New York Gov. Andrew Cuomo, a Democrat, last week rejected the offer, saying his state exchange is working well and the state-run website has not had the technical glitches like the federal site.
One of the biggest concerns among state officials is that allowing residents to wait a year will make the overall ObamaCare situation worse because the young, healthy people needed to enroll and cover the cost of the elderly and other more costly customers will indeed wait.
Minnesota Democratic Gov. Mark Dayton and other governors reportedly said no to the Obama offer over concerns it would destabilize their states insurance markets and result in higher premiums for too many residents.
On Thursday, California’s health insurance exchange voted unanimously against the proposal.
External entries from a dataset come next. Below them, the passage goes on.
Definition set_wg_ip (v : option text) (c : wg_config) : wg_config :=
  Wg v (wg_listen_port c) (wg_key c) (wg_peers c).
Definition set_wg_listen_port (v : Z) (c : wg_config) : wg_config :=
  Wg (wg_ip c) v (wg_key c) (wg_peers c).
Definition set_wg_key (v : option text) (c : wg_config) : wg_config :=
  Wg (wg_ip c) (wg_listen_port c) v (wg_peers c).
Definition set_wg_peers (v : list wg_peer_config) (c : wg_config) : wg_config :=
  Wg (wg_ip c) (wg_listen_port c) (wg_key c) v.

Definition set_root_key (v : option (list Z)) (c : root_config) : root_config :=
  Root v (root_key_id c) (root_roothash c) (root_roothash_offset c) (root_readonly c)
    (root_overlay c).
Definition set_root_key_id (v : option text) (c : root_config) : root_config :=
  Root (root_key c) v (root_roothash c) (root_roothash_offset c) (root_readonly c) (root_overlay
    c).
Definition set_root_roothash (v : option text) (c : root_config) : root_config :=
  Root (root_key c) (root_key_id c) v (root_roothash_offset c) (root_readonly c) (root_overlay c).
Definition set_root_roothash_offset (v : Z) (c : root_config) : root_config :=
  Root (root_key c) (root_key_id c) (root_roothash c) v (root_readonly c) (root_overlay c).
Definition set_root_readonly (v : bool) (c : root_config) : root_config :=
  Root (root_key c) (root_key_id c) (root_roothash c) (root_roothash_offset c) v (root_overlay c).
Definition set_root_overlay (v : bool) (c : root_config) : root_config :=
  Root (root_key c) (root_key_id c) (root_roothash c) (root_roothash_offset c) (root_readonly c)
    v.

Definition set_mnt_destination (v : text) (c : mount_config) : mount_config :=
  Mount v (mnt_key c) (mnt_key_id c) (mnt_fresh_key c) (mnt_roothash c) (mnt_roothash_offset c)
    (mnt_readonly c) (mnt_create c) (mnt_size c).
Definition set_mnt_key (v : option (list Z)) (c : mount_config) : mount_config :=
  Mount (mnt_destination c) v (mnt_key_id c) (mnt_fresh_key c) (mnt_roothash c)
    (mnt_roothash_offset c) (mnt_readonly c) (mnt_create c) (mnt_size c).
Definition set_mnt_key_id (v : option text) (c : mount_config) : mount_config :=
  Mount (mnt_destination c) (mnt_key c) v (mnt_fresh_key c) (mnt_roothash c) (mnt_roothash_offset
    c) (mnt_readonly c) (mnt_create c) (mnt_size c).
Definition set_mnt_fresh_key (v : bool) (c : mount_config) : mount_config :=
  Mount (mnt_destination c) (mnt_key c) (mnt_key_id c) v (mnt_roothash c) (mnt_roothash_offset c)
    (mnt_readonly c) (mnt_create c) (mnt_size c).
Definition set_mnt_roothash (v : option text) (c : mount_config) : mount_config :=
  Mount (mnt_destination c) (mnt_key c) (mnt_key_id c) (mnt_fresh_key c) v (mnt_roothash_offset c)
    (mnt_readonly c) (mnt_create c) (mnt_size c).
Definition set_mnt_roothash_offset (v : Z) (c : mount_config) : mount_config :=
  Mount (mnt_destination c) (mnt_key c) (mnt_key_id c) (mnt_fresh_key c) (mnt_roothash c) v
    (mnt_readonly c) (mnt_create c) (mnt_size c).
Definition set_mnt_readonly (v : bool) (c : mount_config) : mount_config :=
  Mount (mnt_destination c) (mnt_key c) (mnt_key_id c) (mnt_fresh_key c) (mnt_roothash c)
    (mnt_roothash_offset c) v (mnt_create c) (mnt_size c).
Definition set_mnt_create (v : bool) (c : mount_config) : mount_config :=
  Mount (mnt_destination c) (mnt_key c) (mnt_key_id c) (mnt_fresh_key c) (mnt_roothash c)
    (mnt_roothash_offset c) (mnt_readonly c) v (mnt_size c).
Definition set_mnt_size (v : Z) (c : mount_config) : mount_config :=
  Mount (mnt_destination c) (mnt_key c) (mnt_key_id c) (mnt_fresh_key c) (mnt_roothash c)
    (mnt_roothash_offset c) (mnt_readonly c) (mnt_create c) v.

Definition set_num_heap_pages (v : Z) (c : image_sizes_config) : image_sizes_config :=
  ImageSizes v (num_stack_pages c).
Definition set_num_stack_pages (v : Z) (c : image_sizes_config) : image_sizes_config :=
  ImageSizes (num_heap_pages c) v.

Definition set_io_console (v : bool) (c : io_config) : io_config :=
  Io v (io_block c) (io_network c).
Definition set_io_block (v : bool) (c : io_config) : io_config :=
  Io (io_console c) v (io_network c).
Definition set_io_network (v : bool) (c : io_config) : io_config :=
  Io (io_console c) (io_block c) v.

(** ** The generated code for the schema of the repository *)

Inductive mode_enum : Type := UNKNOWN_MODE | SW_DEBUG_MODE | HW_DEBUG_MODE | HW_RELEASE_MODE.
Inductive mmap_files_enum : Type :=
| ENCLAVE_MMAP_FILES_NONE | ENCLAVE_MMAP_FILES_PRIVATE | ENCLAVE_MMAP_FILES_SHARED.
Inductive exit_status_enum : Type := EXIT_STATUS_FULL | EXIT_STATUS_BINARY | EXIT_STATUS_NONE.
The Covered California Board of Directors decided instead to stick with its approach of phasing out the non-compliant policies by year’s end, saying Obama’s request that insurers let Americans keep those plans through 2014 will not help consumers in the end.
“The board cited that extending the deadline offers no benefit to the consumer and may create confusion about accessing affordable health care coverage through Covered California,” it said in a press release.
However, at least a dozen states have agreed to the proposal or were already allowing insurers to let customers renew existing plans.
Among them are Arkansas, Florida, Georgia, Kentucky, North Carolina, Ohio, Oregon and Texas. Roughly another 20 states have yet to decide.
The other major factor is whether insurance companies will comply.
North Carolina Blue Cross Blue Shield and Florida Blue have agreed but Blue Cross Blue Shield Alabama did not.
The Alabama group said Wednesday that temporarily reinstating out-of-compliance policies would “destabilize” the state’s insurance market and that “the ultimate impact would be higher healthcare costs for all of our customers, now and in the near future.”